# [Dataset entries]
(** * AI-Language-Teacher: the transcript scoring pipeline

    A shallow embedding of the analysis services of the backend
    ([app/services/llama_analysis.py], [app/services/gpt_analysis.py]),
    of the service selection of [app/main.py] and of the progress query of
    [app/services/conversation_service.py], followed by the properties the
    specification states about them.  The development goes on with the rest
    of these files and with [app/services/auth.py]: the analysers of one
    dimension, the reply to the student, the tokens and the endpoints behind
    the authentication, and closes with further properties of this code.

    Modelling conventions.
    - A Python [str] is a [string] whose characters are the code points
      below 256; the character classes ([isspace], [isalpha], [lower]) are
      the Unicode ones restricted to that range.
    - A Python [int] is a [Z].  A Python [float] is the rational number it
      denotes, or an infinity, or NaN ([pyfloat]); arithmetic on floats is
      exact, the rounding of binary64 is not modelled.  A number written
      in a text is read as [inf] when it is too large for binary64.
    - A Python object that the code treats dynamically (the output of
      [json.loads], the dictionaries handed between the methods) is a
      [pyval]; a [dict] is an association list with distinct keys.
    - Code that can raise runs in the error monad [M]; [exn] stands for the
      instances of Python's [Exception], which is what [except Exception]
      catches.  [async def] methods are awaited one after the other, so they
      are sequential computations in [M].
    - The language model, the OpenAI client, [json.loads] and the database
      are external: they are parameters of the definitions that call them. *)

From Stdlib Require Import ZArith QArith Qround List String Ascii Bool Lia Lqa.
From Stdlib Require Import DecimalString.
Import ListNotations.

Set Implicit Arguments.
Set Warnings "-register-all".
Set Warnings "-notation-overridden".
Set Warnings "-notation-incompatible-prefix".

(* ================================================================== *)
(** ** Python strings *)

Module PyStr.

Local Open Scope N_scope.

Definition code (c : ascii) : N := N_of_ascii c.

Definition between (lo hi : N) (c : ascii) : bool :=
  (lo <=? code c) && (code c <=? hi).

(** [str.isspace] on one character: TAB..CR, FS..US, SPACE, NEL, NBSP. *)
Definition isspace (c : ascii) : bool :=
  between 9 13 c || between 28 32 c || (code c =? 133) || (code c =? 160).

(** [str.isalpha] on one character. *)
Definition isalpha (c : ascii) : bool :=
  between 65 90 c || between 97 122 c
  || (code c =? 170) || (code c =? 181) || (code c =? 186)
  || between 192 214 c || between 216 246 c || between 248 255 c.

(** The decimal digits matched by [\d]. *)
Definition isdigit (c : ascii) : bool := between 48 57 c.

Definition lower_char (c : ascii) : ascii :=
  if between 65 90 c || between 192 214 c || between 216 222 c
  then ascii_of_N (code c + 32) else c.

Definition upper_char (c : ascii) : ascii :=
  if between 97 122 c then ascii_of_N (code c - 32) else c.

Fixpoint map_chars (f : ascii -> ascii) (s : string) : string :=
  match s with
  | EmptyString => EmptyString
  | String c s' => String (f c) (map_chars f s')
  end.

(** [s.lower()] *)
Definition lower (s : string) : string := map_chars lower_char s.

(** [s.upper()], for a text of ASCII characters. *)
Definition upper (s : string) : string := map_chars upper_char s.

Fixpoint filter_chars (p : ascii -> bool) (s : string) : string :=
  match s with
  | EmptyString => EmptyString
  | String c s' => if p c then String c (filter_chars p s') else filter_chars p s'
  end.

(** [len(s)] *)
Definition len (s : string) : Z := Z.of_nat (String.length s).

(** [s.strip()] *)
Fixpoint lstrip (s : string) : string :=
  match s with
  | EmptyString => EmptyString
  | String c s' => if isspace c then lstrip s' else s
  end.

Fixpoint rstrip (s : string) : string :=
  match s with
  | EmptyString => EmptyString
  | String c s' =>
      match rstrip s' with
      | EmptyString => if isspace c then EmptyString else String c EmptyString
      | r => String c r
      end
  end.

Definition strip (s : string) : string := lstrip (rstrip s).

(** The line feed. *)
Definition nl : string := String (ascii_of_N 10) EmptyString.

Definition snoc (s : string) (c : ascii) : string := (s ++ String c EmptyString)%string.

(** [s.split()]: the maximal runs of characters that are not whitespace.
    [cur] is the word being read, if any. *)
Fixpoint split_from (cur : option string) (s : string) : list string :=
  match s with
  | EmptyString => match cur with Some w => [w] | None => [] end
  | String c s' =>
      if isspace c then
        match cur with
        | Some w => w :: split_from None s'
        | None => split_from None s'
        end
      else
        split_from (Some (snoc (match cur with Some w => w | None => EmptyString end) c)) s'
  end.

Definition split (s : string) : list string := split_from None s.

(** [s.split(sep)] for a separator of one character: never empty. *)
Fixpoint split_on_from (sep : ascii) (cur : string) (s : string) : list string :=
  match s with
  | EmptyString => [cur]
  | String c s' =>
      if Ascii.eqb c sep then cur :: split_on_from sep EmptyString s'
      else split_on_from sep (snoc cur c) s'
  end.

Definition split_on (sep : ascii) (s : string) : list string :=
  split_on_from sep EmptyString s.

(** [sub in s] *)
Fixpoint contains (sub s : string) : bool :=
  String.prefix sub s
  || match s with
     | EmptyString => false
     | String _ s' => contains sub s'
     end.

(** [sep.join(l)] *)
Fixpoint join (sep : string) (l : list string) : string :=
  match l with
  | [] => EmptyString
  | [x] => x
  | x :: l' => (x ++ sep ++ join sep l')%string
  end.

(** [x in l] for a list or set of strings. *)
Definition mem (x : string) (l : list string) : bool :=
  existsb (String.eqb x) l.

(** [len(set(l))] *)
Definition count_distinct (l : list string) : Z :=
  Z.of_nat (List.length (nodup string_dec l)).

(** [str(n)] for an [int]. *)
Definition str_of_Z (n : Z) : string :=
  NilZero.string_of_int (Z.to_int n).

(** The double quote character. *)
Definition dq : string := String (ascii_of_N 34) EmptyString.

End PyStr.

(* ================================================================== *)
(** ** Python numbers, objects and exceptions *)

Module Py.

Inductive pyfloat : Type :=
| Fin (q : Q)
| Inf (negative : bool)
| NaN.

Inductive num : Type :=
| NInt (z : Z)
| NFloat (f : pyfloat).

Definition Qltb (a b : Q) : bool := negb (Qle_bool b a).

(** [a < b] on floats: false as soon as one side is NaN. *)
Definition float_lt (a b : pyfloat) : bool :=
  match a, b with
  | NaN, _ | _, NaN => false
  | Fin x, Fin y => Qltb x y
  | Fin _, Inf neg => negb neg
  | Inf neg, Fin _ => neg
  | Inf na, Inf nb => na && negb nb
  end.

# [Directions for this task]
Check all the records above and select each line where the string "isspace" is found.

# [Answer section]
      below 256; the character classes ([isspace], [isalpha], [lower]) are
(** [str.isspace] on one character: TAB..CR, FS..US, SPACE, NEL, NBSP. *)
Definition isspace (c : ascii) : bool :=
  | String c s' => if isspace c then lstrip s' else s
      | EmptyString => if isspace c then EmptyString else String c EmptyString
      if isspace c then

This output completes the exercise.